How many lines in the records below hold the word "export"? Answer with the number alone.

Data section section start

(** * YouTube automation agent: production pipeline, publish queue, scheduler gate

    A shallow embedding of the stateful core of the repository:

    - [Production]  : [agents/production-management-agent.js]
                      ([calculatePriority], [processContent] and its stages);
    - [Publishing]  : the publishing/scheduling agent
                      ([scheduleContent], [publishContent],
                      [processPublishQueue], [getUpcomingSchedule], ...);
    - [Automation]  : [schedules/daily-automation.js]
                      ([shouldGenerateContentToday]).

    JavaScript objects that are shared and mutated in place (the entries of
    [this.publishQueue]) live in an explicit object store addressed by
    references; everything the environment decides (clock, random ids, media
    generators, the upload transport, file system and database failures) is an
    oracle passed to the operation. *)

From Stdlib Require Import ZArith QArith Lia String Ascii List Sorted Permutation.
From stdpp Require Import base option list gmap strings pretty.

Open Scope string_scope.
Open Scope list_scope.
Open Scope Z_scope.

(** ** JavaScript values used by the agents *)

Module Js.

(** A rejected promise / thrown [Error] carries its [message]. *)
Inductive outcome (A : Type) : Type :=
| Ok (a : A)
| Throw (message : string).
Arguments Ok {A} a.
Arguments Throw {A} message.

Definition is_ok {A} (o : outcome A) : bool :=
  match o with Ok _ => true | Throw _ => false end.

#[export] Instance outcome_ret : MRet outcome := fun A a => Ok a.
#[export] Instance outcome_bind : MBind outcome := fun A B f o =>
  match o with
  | Ok a => f a
  | Throw e => Throw e
  end.

(** Code that mutates an object of type [S] and may throw: the mutations
    made before the throw stay. *)
Definition M (S A : Type) : Type := S -> outcome A * S.

#[export] Instance M_ret {S} : MRet (M S) := fun A a s => (Ok a, s).
#[export] Instance M_bind {S} : MBind (M S) := fun A B f m s =>
  match m s with
  | (Ok a, s') => f a s'
  | (Throw e, s') => (Throw e, s')
  end.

Data section section end

■ **Result of this exercise**:
4